A 12 per cent drop in the number of people killed on Britain’s roads shows that road safety works, says the Royal Society for the Prevention of Accidents.
Figures for the number of casualties reported to the police in 2009, published by the Department for Transport today, reveal that the number of deaths on Britain’s roads fell from 2,538 in 2008 to 2,222.
Kevin Clinton, head of road safety at RoSPA, said: “Overall, the figures are good news. The reduction in deaths represents another very large fall on top of that achieved in 2008. In two years, we have seen a fall in road deaths of more than 700. It is particularly good that child deaths are now lower than 100, although this is clearly still too many.
“All of this shows the value of having a comprehensive road safety strategy. The challenge now is to keep this momentum going and continue the reduction in death and injury on the roads in the current economic climate.
“With public spending reducing dramatically, we need to find ways of ensuring that our investment in road safety is maintained. In addition to the human cost of road accidents, the financial cost to the country runs into the billions of pounds – money that Britain could really do with saving. Preventing accidents is highly cost effective.
“Over the next few years, we will need to find ways of delivering road safety with less money and making sure that the money that is invested is so done effectively.

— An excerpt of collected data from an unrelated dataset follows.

Lemma find_streams x (l : list (string * string)) :
  find_stream x (stream_dict <$> l) = Ok (stream_dict <$> head (filter (λ y, y.1 = x) l)).
Proof.
  induction l as [|[i u] l IH]; [done|]. cbn [fmap list_fmap find_stream stream_dict vget vget_or].
  change (default VNone (dget [("id", VStr i); ("liveStreamUrl", VStr u)] "id")) with (VStr i).
  rewrite filter_cons. cbn [fst]. simpl. destruct (String.eqb_spec i x) as [->|Hne]; [by rewrite decide_True|].
  rewrite decide_False by done. exact IH.
Qed.
Lemma find_streams_None x l : find_stream x (stream_dict <$> l) = Ok None → x ∉ l.*1.
Proof.
  rewrite find_streams. intros [= Hn] ([i u] & -> & Hin)%list_elem_of_fmap. cbn in Hn.
  destruct (filter (λ y : string * string, y.1 = i) l) as [|y l'] eqn:E; [|done].
  assert ((i, u) ∈ filter (λ y : string * string, y.1 = i) l) as H by (by apply list_elem_of_filter). rewrite E in H. by apply elem_of_nil in H.
Qed.
Lemma find_streams_Some x l f : find_stream x (stream_dict <$> l) = Ok (Some f) → x ∈ l.*1.
Proof.
  rewrite find_streams. intros [= Hn]. destruct (filter (λ y : string * string, y.1 = x) l) as [|[i u] l'] eqn:E; [done|].
  assert ((i, u) ∈ filter (λ y : string * string, y.1 = x) l) as [<- Hin]%list_elem_of_filter by (rewrite E; by left).
  apply list_elem_of_fmap. by exists (i, u).
Qed.

Lemma info_eq v : get_stream_info v = (Ok (stream_dict <$> sv_streams v), set_streams (sv_streams v) v).
Proof. reflexivity. Qed.
Lemma stop_eq x v : stop_stream x v = (Ok tt, remove x v).
Proof.
  assert (http "DELETE" ("/streams/delete/" +:+ x) None v = (blank, remove x v)) as E.
  { transitivity (match after_prefix "/streams/delete/" ("/streams/delete/" +:+ x) with
      Some y => (blank, remove y v) | None => (blank, set_streams (sv_streams v) v) end); [reflexivity|].
    by rewrite after_prefix_app. }
  unfold stop_stream, delete_path, request, mbind, stM_bind. by rewrite E.
Qed.
Lemma captions_eq x v : stop_captions x v = (Ok tt, set_streams (sv_streams v) v).
Proof. reflexivity. Qed.
Lemma start_eq payload v :
  start_stream payload v = 
  let named := match json_get payload "id" with VStr x => x | _ => mint (ids v) end in
  if bool_decide (named = "") || bool_decide (named ∈ ids v)
  then (Exn HTTPStatusError, set_streams (sv_streams v) v)
  else (Ok (VDict [("results", VList [VDict [("id", VStr named)]])]),
        set_streams (sv_streams v ++ [(named, text_of (json_get (stream_entry payload) "liveStreamUrl"))]) v).
Proof.
  unfold start_stream, request. set (entry := stream_entry payload).
  change (http "POST" "/streams/add" (Some (VDict [("streams", VList [VDict entry])]))) with (add false entry).
  unfold mbind, stM_bind, add. change (json_get entry "id") with (json_get payload "id"). cbv zeta.
  by destruct (_ || _).
Qed.

Lemma mint_fresh l : mint l ∉ l.
Proof.
  intros Hin. assert (∀ x, x ∈ l → String.length x <= String.length (py_join "" l)) as Hl.
  { clear Hin. induction l as [|y l IH]; intros x Hx; [by apply elem_of_nil in Hx|].
    assert (String.length y <= String.length (py_join "" (y :: l)) ∧ String.length (py_join "" l) <= String.length (py_join "" (y :: l))) as [H1 H2].
    { destruct l as [|z l]; [split; cbn; lia|].
      change (py_join "" (y :: z :: l)) with (y +:+ "" +:+ py_join "" (z :: l)). rewrite !string_length_app. lia. }
    apply elem_of_cons in Hx as [->|Hx]; [done|]. specialize (IH x Hx). lia. }
  apply Hl in Hin. unfold mint in Hin. rewrite string_length_app in Hin. cbn in Hin. lia.
Qed.
Lemma ids_streams l v : ids (set_streams l v) = l.*1.
Proof. done. Qed.
Lemma ids_remove x v : ids (remove x v) = filter (λ y, y ≠ x) (ids v).
Proof.
  unfold remove. rewrite ids_streams. unfold ids. induction (sv_streams v) as [|[i u] l IH]; [done|].
  cbn [fmap list_fmap]. rewrite !filter_cons. cbn [fst]. destruct (decide (i ≠ x)); [cbn [fmap list_fmap fst]; by f_equal|done].
Qed.

(** What an addition does to the ids *)
Lemma start_ids payload v :
  (start_stream payload v = (Exn HTTPStatusError, set_streams (sv_streams v) v)) ∨
  ∃ x url, start_stream payload v = (Ok (VDict [("results", VList [VDict [("id", VStr x)]])]), set_streams (sv_streams v ++ [(x, url)]) v) ∧
    x ≠ "" ∧ (x ∉ ids v) ∧ match json_get payload "id" with VStr y => x = y | _ => minted x = true end.
Proof.
  rewrite start_eq. cbv zeta. set (named := match json_get payload "id" with VStr x => x | _ => _ end).
  destruct (bool_decide (named = "") || bool_decide (named ∈ ids v)) eqn:E; [by left|right].
  apply orb_false_iff in E as [E1%bool_decide_eq_false E2%bool_decide_eq_false]. eexists _, _. split_and!; [done..|].
  unfold named. destruct (json_get payload "id"); try done; apply prefix_app.
Qed.

#[export] Instance server_laws : RtviLaws Server ids (λ _, 0) minted.
Proof.
  split.
  - done.
  - intros v l x. rewrite info_eq. intros [= <-]. apply find_streams_None.
  - intros v. by rewrite info_eq.
  - intros payload v. destruct (start_ids payload v) as [->|(x & url & -> & _ & _ & Hx)]; [by left|right].
    exists x. split; [|done]. cbn [snd]. rewrite ids_streams. unfold ids. by rewrite fmap_app.
  - done.
  - intros x v. rewrite stop_eq. cbn [snd]. rewrite ids_remove. split; [apply sublist_filter|done].
  - intros x v. by rewrite captions_eq.
  - done.
Qed.

#[export] Instance server_works : RtviWorks Server ids (λ _, 0).
Proof.
  split.
  - done.
  - intros v l x. rewrite info_eq. intros [= <-] [f Hf]. by eapply find_streams_Some.
  - intros payload v. destruct (start_ids payload v) as [->|(x & url & -> & Hne & Hx & _)]; [by left|].
    split; [done|left]. exists x. split_and!; [|done|done|].
    + apply String.eqb_neq in Hne.
      transitivity (if negb (String.eqb x "") then Ok (VStr x) else Ok (vor VNone VNone)); [reflexivity|by rewrite Hne].
    + rewrite ids_streams. unfold ids. by rewrite fmap_app.
  - intros x v. rewrite stop_eq. split; [done|]. left. split; [apply ids_remove|done].
  - intros x v. by rewrite captions_eq.
  - done.
Qed.

(** ** A faulty service

    It does not answer its next listings ([fy_deaf]), does not stop streams when it
    is stuck, and, where [doubles], adds a stream under an id it has already. *)
Record Faulty := mk_Faulty {
  fy_ids : list string;
  fy_deaf : nat;
  fy_stuck : bool;
  fy_unanswered : nat;
  fy_strays : nat;
  fy_requests : nat;
}.
Definition put_ids (l : list string) (v : Faulty) : Faulty :=
  mk_Faulty l (fy_deaf v) (fy_stuck v) (fy_unanswered v) (fy_strays v) (fy_requests v).

Section faulty.
Context (doubles : bool).
Definition faulty_add (entry : dict string pyval) (v : Faulty) : result HttpResponse * Faulty :=
  let named := match json_get entry "id" with VStr x => x | _ => mint (fy_ids v) end in
  if bool_decide (named = "") || negb doubles && bool_decide (named ∈ fy_ids v)
  then (json_response false 409 VNone, v)
  else (json_response false 200 (VDict [("results", VList [VDict [("id", VStr named)]])]), put_ids (fy_ids v ++ [named]) v).
Definition faulty_list (v : Faulty) : result HttpResponse * Faulty :=
  match fy_deaf v with
  | S n => (json_response false 503 VNone, mk_Faulty (fy_ids v) n (fy_stuck v) (S (fy_unanswered v)) (fy_strays v) (fy_requests v))
  | O => (json_response false 200 (VDict [("results", VList (stream_dict <$> ((λ x, (x, "")) <$> fy_ids v)))]), v)
  end.
Definition faulty_stop (x : string) (v : Faulty) : result HttpResponse * Faulty :=
  if fy_stuck v
  then (json_response false 400 VNone, mk_Faulty (fy_ids v) (fy_deaf v) true (fy_unanswered v) (S (fy_strays v)) (fy_requests v))
  else (blank, put_ids (filter (λ y, y ≠ x) (fy_ids v)) v).
Definition faulty_serve (method path : string) (body : option pyval) : stM Faulty HttpResponse := λ v,
  if String.eqb method "POST" then faulty_add (asked body) v
  else if String.eqb method "GET" then faulty_list v
  else match after_prefix "/streams/delete/" path with Some x => faulty_stop x v | None => (blank, v) end.
Definition faulty : RtviServer Faulty := {|
  http := faulty_serve;
  post_request := λ _ _ v, (fy_requests v, mk_Faulty (fy_ids v) (fy_deaf v) (fy_stuck v) (fy_unanswered v) (fy_strays v) (S (fy_requests v)));
  answer := λ _ _, None;
|}.
#[local] Existing Instance faulty.

Lemma faulty_info_eq v :
  get_stream_info v =
    match fy_deaf v with
    | S n => (Exn HTTPStatusError, (faulty_list v).2)
    | O => (Ok (stream_dict <$> ((λ x, (x, "")) <$> fy_ids v)), v)
    end.
Proof.
  unfold get_stream_info, request, mbind, stM_bind.
  change (http "GET" "/streams/get-stream-info" None v) with (faulty_list v). unfold faulty_list.
  by destruct (fy_deaf v).
Qed.
Lemma faulty_stop_eq x v :
  stop_stream x v = (if fy_stuck v then Exn HTTPStatusError else Ok tt, (faulty_stop x v).2).
Proof.
  assert (http "DELETE" ("/streams/delete/" +:+ x) None v = faulty_stop x v) as E.
  { transitivity (match after_prefix "/streams/delete/" ("/streams/delete/" +:+ x) with
      Some y => faulty_stop y v | None => (blank, v) end); [reflexivity|].
    by rewrite after_prefix_app. }
  unfold stop_stream, delete_path, request, mbind, stM_bind. rewrite E. unfold faulty_stop. by destruct (fy_stuck v).
Qed.
Lemma faulty_start payload v :
  (start_stream payload v = (Exn HTTPStatusError, v)) ∨
  ∃ x, start_stream payload v = (Ok (VDict [("results", VList [VDict [("id", VStr x)]])]), put_ids (fy_ids v ++ [x]) v) ∧
    x ≠ "" ∧ (doubles = false → x ∉ fy_ids v) ∧ match json_get payload "id" with VStr y => x = y | _ => minted x = true end.
Proof.
  unfold start_stream, request. set (entry := stream_entry payload).
  change (http "POST" "/streams/add" (Some (VDict [("streams", VList [VDict entry])]))) with (faulty_add entry).
  unfold mbind, stM_bind, faulty_add. change (json_get entry "id") with (json_get payload "id"). cbv zeta.
  set (named := match json_get payload "id" with VStr x => x | _ => _ end).
  destruct (_ || _) eqn:E; [by left|right]. exists named. split; [done|].
  apply orb_false_iff in E as [E1%bool_decide_eq_false E2]. split_and!; [done|..].
  - intros ->. by apply bool_decide_eq_false in E2.
  - unfold named. destruct (json_get payload "id"); try done; apply prefix_app.
Qed.

Lemma faulty_ids_None x (l : list string) : find_stream x (stream_dict <$> ((λ y, (y, "")) <$> l)) = Ok None → x ∉ l.
Proof.
  intros Hx%find_streams_None Hin. apply Hx. rewrite <-list_fmap_compose. apply list_elem_of_fmap. by exists x.
Qed.
Lemma faulty_ids_Some x (l : list string) f : find_stream x (stream_dict <$> ((λ y, (y, "")) <$> l)) = Ok (Some f) → x ∈ l.
Proof.
  intros Hx%find_streams_Some. rewrite <-list_fmap_compose in Hx. by apply list_elem_of_fmap in Hx as (y & -> & Hin).
Qed.
(* ===== verification/Closeness.v ===== *)
(** * When two objects are close (behavior analytics)

    The configuration of the collision detector ([CollisionDetectionConfig] of
    [schema/config.py]), the geometry of [transform/detection/collision_detection.py]
    on boxes and positions, and the vectorized haversine distance of
    [utils/distance_util.py]. The functions of numpy and [math] on angles are
    interfaces ([NumpyMath], [Degrees], [MathLib]); an array is the list of its
    elements, the order in which [np.sum] adds is [np_sum]. *)

From Stdlib Require Import ZArith Lia.
From stdpp Require Import base list strings.
From S2P Require Import Prelude PyDict PyFloat PyNumber Schema Crp Stop CollisionState.
Open Scope Z_scope.

Record CollisionDetectionConfig := mk_CollisionDetectionConfig {
  enable : bool;
  targetClasses : list string;
  distanceMetersThreshold : float;
  iouThreshold : float;
  alertTimeWindow : Z;
  alertListTimeoutThreshold : Z;
  maxNumberPastFrames : Z;
  ghostTimeThresholdMs : Z;
  ghostDistanceMetersThreshold : float;
  ghostDistancePixelsThreshold : float;
}.

Class NumpyMath := {
  np_radians : float → float;
  np_sin : float → float;
  np_cos : float → float;
  np_arctan2 : float → float → float;
}.
Class Degrees := degrees : float → float.

(** ** Boxes *)

Definition check_bbox_intersection (bbox1 bbox2 : Bbox) : bool :=
  if flt (rightX bbox1) (leftX bbox2) || flt (rightX bbox2) (leftX bbox1) then false
  else if flt (bottomY bbox1) (topY bbox2) || flt (bottomY bbox2) (topY bbox1) then false
  else true.

Definition area (bbox : Bbox) : float :=
  fmul (fmax f0 (fsub (rightX bbox) (leftX bbox))) (fmax f0 (fsub (bottomY bbox) (topY bbox))).

Definition calculate_iou (bbox1 bbox2 : Bbox) : float :=
  let inter_left := fmax (leftX bbox1) (leftX bbox2) in
  let inter_top := fmax (topY bbox1) (topY bbox2) in
  let inter_right := fmin (rightX bbox1) (rightX bbox2) in
  let inter_bottom := fmin (bottomY bbox1) (bottomY bbox2) in
  let inter_w := fmax f0 (fsub inter_right inter_left) in
  let inter_h := fmax f0 (fsub inter_bottom inter_top) in
  let inter_area := fmul inter_w inter_h in
  let union := fsub (fadd (area bbox1) (area bbox2)) inter_area in
  if fle union f0 then f0 else fdiv inter_area union.

Section distances.
Context `{NumpyMath} `{Degrees} `{MathLib} (cfg : CollisionDetectionConfig).

(** One element of [calculate_haversine_distance_vectorized] *)
Definition haversine (lat1 lon1 lat2 lon2 : float) : float :=
  let lat1 := np_radians lat1 in
  let lon1 := np_radians lon1 in
  let lat2 := np_radians lat2 in
  let lon2 := np_radians lon2 in
  let dlat := fsub lat2 lat1 in
  let dlon := fsub lon2 lon1 in
  let half x := np_sin (fdiv x (Z2f 2)) in
  let a := fadd (fmul (half dlat) (half dlat)) (fmul (fmul (fmul (np_cos lat1) (np_cos lat2)) (half dlon)) (half dlon)) in
  let c := fmul (Z2f 2) (np_arctan2 (fsqrt a) (fsqrt (fsub (Z2f 1) a))) in
  fmul (Z2f (6371 * 1000)) c.

Definition center (bbox : Bbox) : float * float :=
  (fdiv (fadd (leftX bbox) (rightX bbox)) (Z2f 2), fdiv (fadd (topY bbox) (bottomY bbox)) (Z2f 2)).

Definition distance_condition (calibration_type : CalibrationType) (distance dist_threshold iou_threshold : float)
    (bbox1 bbox2 : Bbox) (bearing_other : float) : bool :=
  match calibration_type with
  | IMAGE => flt iou_threshold (calculate_iou bbox1 bbox2)
  | GEO =>
      let '(x1, y1) := center bbox1 in
      let '(x2, y2) := center bbox2 in
      let angle := degrees (math_atan2 (fsub y2 y1) (fsub x2 x1)) in
      let diff := fabs (fsub angle bearing_other) in
      let angle_diff_other := if flt (Z2f 180) diff then fsub (Z2f 360) diff else diff in
      let lateral_distance := fabs (fmul distance (math_sin (radians angle_diff_other))) in
      flt distance dist_threshold && flt lateral_distance (fdiv (fmul (Z2f 3) dist_threshold) (Z2f 5)) &&
      check_bbox_intersection bbox1 bbox2
  | CARTESIAN => false
  end.


(** The bearing the other object is taken to have: opposite, unless both are known *)
Definition bearing_of_other (obj1 obj2 : ObjectData) : float :=
  if feq (od_bearing obj1) (Z2f (-1)) || feq (od_bearing obj2) (Z2f (-1)) then Z2f 180 else od_bearing obj2.

Definition close_pair (calibration_type : CalibrationType) (dist_threshold iou_threshold : float)
    (x : (ObjectData * ObjectData) * (string * string) * float) : option (string * float) :=
  let '((obj1, obj2), (_, object_id_a), distance) := x in
  if distance_condition calibration_type distance dist_threshold iou_threshold (od_bbox obj1) (od_bbox obj2) (bearing_of_other obj1 obj2)
  then Some (object_id_a, distance) else None.

(** No distances are computed for a Cartesian calibration. *)
Definition check_distances (calibration_type : CalibrationType) (pairs : list (ObjectData * ObjectData))
    (pair_ids : list (string * string)) : result (list (string * float)) :=
  match pairs with
  | [] => Ok []
  | _ =>
      match calibration_type with
      | GEO =>
          let distances := (λ p : ObjectData * ObjectData, haversine (od_x p.1) (od_y p.1) (od_x p.2) (od_y p.2)) <$> pairs in
          Ok (omap (close_pair GEO (distanceMetersThreshold cfg) f0) (zip (zip pairs pair_ids) distances))
      | IMAGE => Ok (omap (close_pair IMAGE f0 (iouThreshold cfg)) (zip (zip pairs pair_ids) (replicate (length pairs) f0)))
      | CARTESIAN => Exn UnboundLocalError
      end
  end.

(** The length of the path through the points of a trajectory *)
Definition steps_of (calibration_type : CalibrationType) (l : list TrajectoryPoint) : vec :=
  zip_with (λ p q,
    match calibration_type with
    | GEO => haversine (tp_x p) (tp_y p) (tp_x q) (tp_y q)
    | _ => let dx := fsub (tp_x q) (tp_x p) in let dy := fsub (tp_y q) (tp_y p) in fsqrt (fadd (fmul dx dx) (fmul dy dy))
    end) l (drop 1 l).

Context (np_sum : vec → float).

Definition is_ghost_object {T} (calibration_type : CalibrationType) (collision_state : CollisionState T) (object_id : string) : result bool :=
  trajectory ← get_trajectory object_id collision_state;
  let sorted_traj := sort_key tp_timestamp trajectory in
  match sorted_traj with
  | [] => Ok false
  | first :: _ =>
      match get_proximity_moment object_id collision_state with
      | None => Ok false
      | Some proximity_moment =>
          if ghostTimeThresholdMs cfg <? Z.abs (proximity_moment - tp_timestamp first) then Ok false
          else if (2 <=? length sorted_traj)%nat then
            let threshold := match calibration_type with
                             | GEO => ghostDistanceMetersThreshold cfg
                             | _ => ghostDistancePixelsThreshold cfg
                             end in
            Ok (negb (flt threshold (np_sum (steps_of calibration_type sorted_traj))))
          else Ok true
      end
  end.

(** ** Lemmas *)

(** For an image every pair is told apart by its boxes only. *)
Lemma check_distances_ok calibration pairs ids :
  calibration ≠ CARTESIAN → ∃ l : list (string * float), check_distances calibration pairs ids = Ok l ∧ ∀ x, x ∈ l → x.1 ∈ ids.*2.
Proof.
  intros Hc. assert (∀ f g h (l : list ((ObjectData * ObjectData) * (string * string) * float)), (∀ x : (ObjectData * ObjectData) * (string * string) * float, x ∈ l → x.1.2 ∈ ids) →
    ∀ y : string * float, y ∈ omap (close_pair f g h) l → y.1 ∈ ids.*2) as Hl.
  { intros f g h l Hin y ([[[o1 o2] [i a]] d] & Hx & Hy)%list_elem_of_omap. cbn in Hy.
    destruct (distance_condition _ _ _ _ _ _ _); [|done]. injection Hy as <-. apply list_elem_of_fmap. exists (i, a).
    split; [done|]. apply (Hin _ Hx). }
  assert (∀ A (l1 : list A) (l3 : list float) x, x ∈ zip (zip l1 ids) l3 → x.1.2 ∈ ids) as Hz.
  { intros A l1 l3 [[a b] c0] Hx%elem_of_zip_l. by apply elem_of_zip_r in Hx. }
  unfold check_distances. destruct pairs as [|p pairs]; [exists []; split; [done|intros x Hx%elem_of_nil; done]|].
  destruct calibration; [|done|]; (eexists; split; [done|]; apply Hl, Hz).
Qed.
End distances.
Lemma merge_object_ok s p q o cs csj d :
  dget (groups_of s d) p = Some cs → good p cs → good q csj → o ∈ cs_object_ids csj →
  ∃ d', merge_object s p csj o d = (Ok tt, d') ∧ grown s p cs {[o]} d d'.
Proof.
  intros Hg Hgood [Hsj Hmj] Ho. unfold merge_object.
  destruct (on_group_grown s p cs (add_object_id o (get_proximity_moment o csj) cs)
              (λ cs, Ok (add_object_id o (get_proximity_moment o csj) cs)) {[o]} d) as (d1 & E1 & H1); [done|done| |apply ids_add|by destruct (get_proximity_moment _ _)|].
  { apply good_add; [done|]. intros t Ht. by eapply Hmj. }
  rewrite (bind_Ok _ _ _ _ _ E1). destruct (ok_trajectories _ _ Hsj o Ho) as [l Hl].
  rewrite (bind_lift _ _ _ l) by (unfold get_trajectory; by rewrite Hl). destruct (grown_get _ _ _ _ _ _ H1) as (cs1 & Hg1 & Hgood1 & _).
  destruct (on_group_grown s p cs1 (update_trajectory_by_trajectory o l cs1) (λ cs, Ok (update_trajectory_by_trajectory o l cs)) ∅ d1)
    as (d2 & E2 & H2); [done|done|by apply good_trajectory|by rewrite (right_id_L ∅ (∪))|done|].
  rewrite (bind_Ok _ _ _ _ _ E2). destruct (grown_get _ _ _ _ _ _ H2) as (cs2 & Hg2 & Hgood2 & _).
  destruct (on_group_grown s p cs2 (update_behavior o (get_behavior o csj) cs2) (λ cs, Ok (update_behavior o (get_behavior o csj) cs)) ∅ d2)
    as (d3 & E3 & H3); [done|done|by apply (good_same p cs2)|by rewrite (right_id_L ∅ (∪))|done|].
  exists d3. split; [done|]. rewrite <- (right_id_L ∅ (∪) {[o]}), <- (right_id_L ∅ (∪) ({[o]} ∪ ∅)).
  eapply grown_trans; [eapply grown_trans|..]; done.
Qed.

Lemma merge_groups_ok s p q cs csj d :
  dget (groups_of s d) p = Some cs → good p cs → dget (groups_of s d) q = Some csj → good q csj →
  ∃ d', merge_potential_collisions iter_set p q s d = (Ok q, d') ∧ grown s p cs (ids csj) d d'.
Proof.
  intros Hg Hgood Hgj Hj. unfold merge_potential_collisions. rewrite (bind_Ok _ _ _ _ _ (get_group_ok _ _ _ _ Hgj)).
  assert (iter_set (cs_object_ids csj) ≡ₚ cs_object_ids csj) as Hp by apply iterate, Hj.
  destruct (for_grown s p cs (iter_set (cs_object_ids csj)) (merge_object s p csj) (λ o, {[o]}) d) as (d1 & E1 & H1); [done|done| |].
  { intros o cs1 d1 Ho _ Hg1 Hgood1 _. eapply merge_object_ok; [done|done|done|by rewrite <- Hp]. }
  exists d1. rewrite (bind_Ok _ _ _ _ _ E1). split; [done|].
  assert (⋃ ((λ o : string, {[o]} : gset string) <$> iter_set (cs_object_ids csj)) = ids csj) as <-; [|done].
  apply set_eq. intros x. rewrite elem_ids, elem_of_union_list, <- Hp. split.
  - intros (X & (y & -> & Hy)%list_elem_of_fmap & ->%elem_of_singleton). done.
  - intros Hx. exists {[x]}. split; [|set_solver]. apply list_elem_of_fmap. by exists x.
Qed.

(** The frames an object is listed in are there with it, or gone. *)
Definition listed s o d : Prop := ∀ l f fr, nget (object_id_to_frames_map d) s o = Some l → f ∈ l →
  nget (sensor_to_frames_map d) s f = Some fr → is_Some (dget (fd_objects fr) o).
Lemma listed_quiet s o d d' : quiet s d d' → listed s o d → listed s o d'.
Proof. intros Hq Hl l f fr. rewrite (q_refs _ _ _ Hq), (q_frames _ _ _ Hq). apply Hl. Qed.

Lemma trajectory_by_frame_ok p o fr cs : good p cs → is_Some (dget (fd_objects fr) o) →
  ∃ cs', update_trajectory_by_frame o fr cs = Ok cs' ∧ good p cs' ∧ ids cs' = ids cs ∪ ∅ ∧ cs_start_time cs' = cs_start_time cs.
Proof.
  intros [Hs Hm] [x Hx]. unfold update_trajectory_by_frame. rewrite Hx. eexists. split; [done|]. split; [|by rewrite (right_id_L ∅ (∪))].
  split; [by apply set_trajectory_ok|done].
Qed.

Lemma update_from_past_ok s p o cs d :
  dget (groups_of s d) p = Some cs → good p cs → listed s o d →
  ∃ d', update_from_past_frames s p o d = (Ok tt, d') ∧ grown s p cs ∅ d d'.
Proof.
  intros Hg Hgood Hl. unfold update_from_past_frames. rewrite bind_get.
  destruct (nget (object_id_to_frames_map d) s o) as [l|] eqn:El; [|exists d; split; [done|by apply grown_refl]].
  destruct (for_grown s p cs l (update_from_past_frame s p o) (λ _, ∅) d) as (d1 & E1 & H1); [done|done| |].
  2: { exists d1. split; [done|]. assert (⋃ ((λ _, ∅ : gset string) <$> l) = ∅) as <-; [|done]. clear. induction l; cbn; set_solver. }
  intros f cs1 d1 Hf Hq Hg1 Hgood1 _. unfold update_from_past_frame.
  destruct (frames_of_ok s d1) as (d2 & E2 & Hq2 & Hgs2). rewrite (bind_Ok _ _ _ _ _ E2).
  assert (∀ Z d3, grown s p cs1 Z d2 d3 → grown s p cs1 Z d1 d3) as Hback.
  { intros Z d3 [Hq3 Hc]. split; [by etrans|]. by rewrite <- Hgs2. }
  rewrite <- nget_frames. destruct (nget (sensor_to_frames_map d1) s f) as [fr|] eqn:Ef; rewrite <- Hgs2 in Hg1.
  2: { exists d2. split; [done|]. apply Hback. by apply grown_refl. }
  assert (is_Some (dget (fd_objects fr) o)) as Ho by (eapply (listed_quiet s o d d1); [done|done|by rewrite (q_refs _ _ _ Hq)|done|done]).
  destruct (trajectory_by_frame_ok p o fr cs1 Hgood1 Ho) as (cs2 & Ec & Hgood2 & Hi2 & Ht2).
  destruct (on_group_grown s p cs1 cs2 (update_trajectory_by_frame o fr) ∅ d2) as (d3 & E3 & H3); [done..|].
  rewrite (bind_Ok _ _ _ _ _ E3). destruct (grown_get _ _ _ _ _ _ H3) as (cs3 & Hg3 & Hgood3 & _).
  destruct (on_group_grown s p cs3 (add_frame_id (fd_id fr) (fd_timestamp fr) cs3) (λ cs, Ok (add_frame_id (fd_id fr) (fd_timestamp fr) cs)) ∅ d3)
    as (d4 & E4 & H4); [done|done|by apply (good_same p cs3)|by rewrite (right_id_L ∅ (∪))|done|].
  exists d4. split; [done|]. apply Hback. rewrite <- (right_id_L ∅ (∪) ∅). by eapply grown_trans.
Qed.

“We already know there are ways in which even more lives can be saved, such as: implementing the recommendations of the North Review, especially lowering the drink-drive limit and introducing random breath testing; improving driver training and testing; introducing an extra hour of evening daylight all year round by switching to Single Double Summer Time; and harnessing the potential of vehicle and road technology to make driving safer and more fuel efficient.”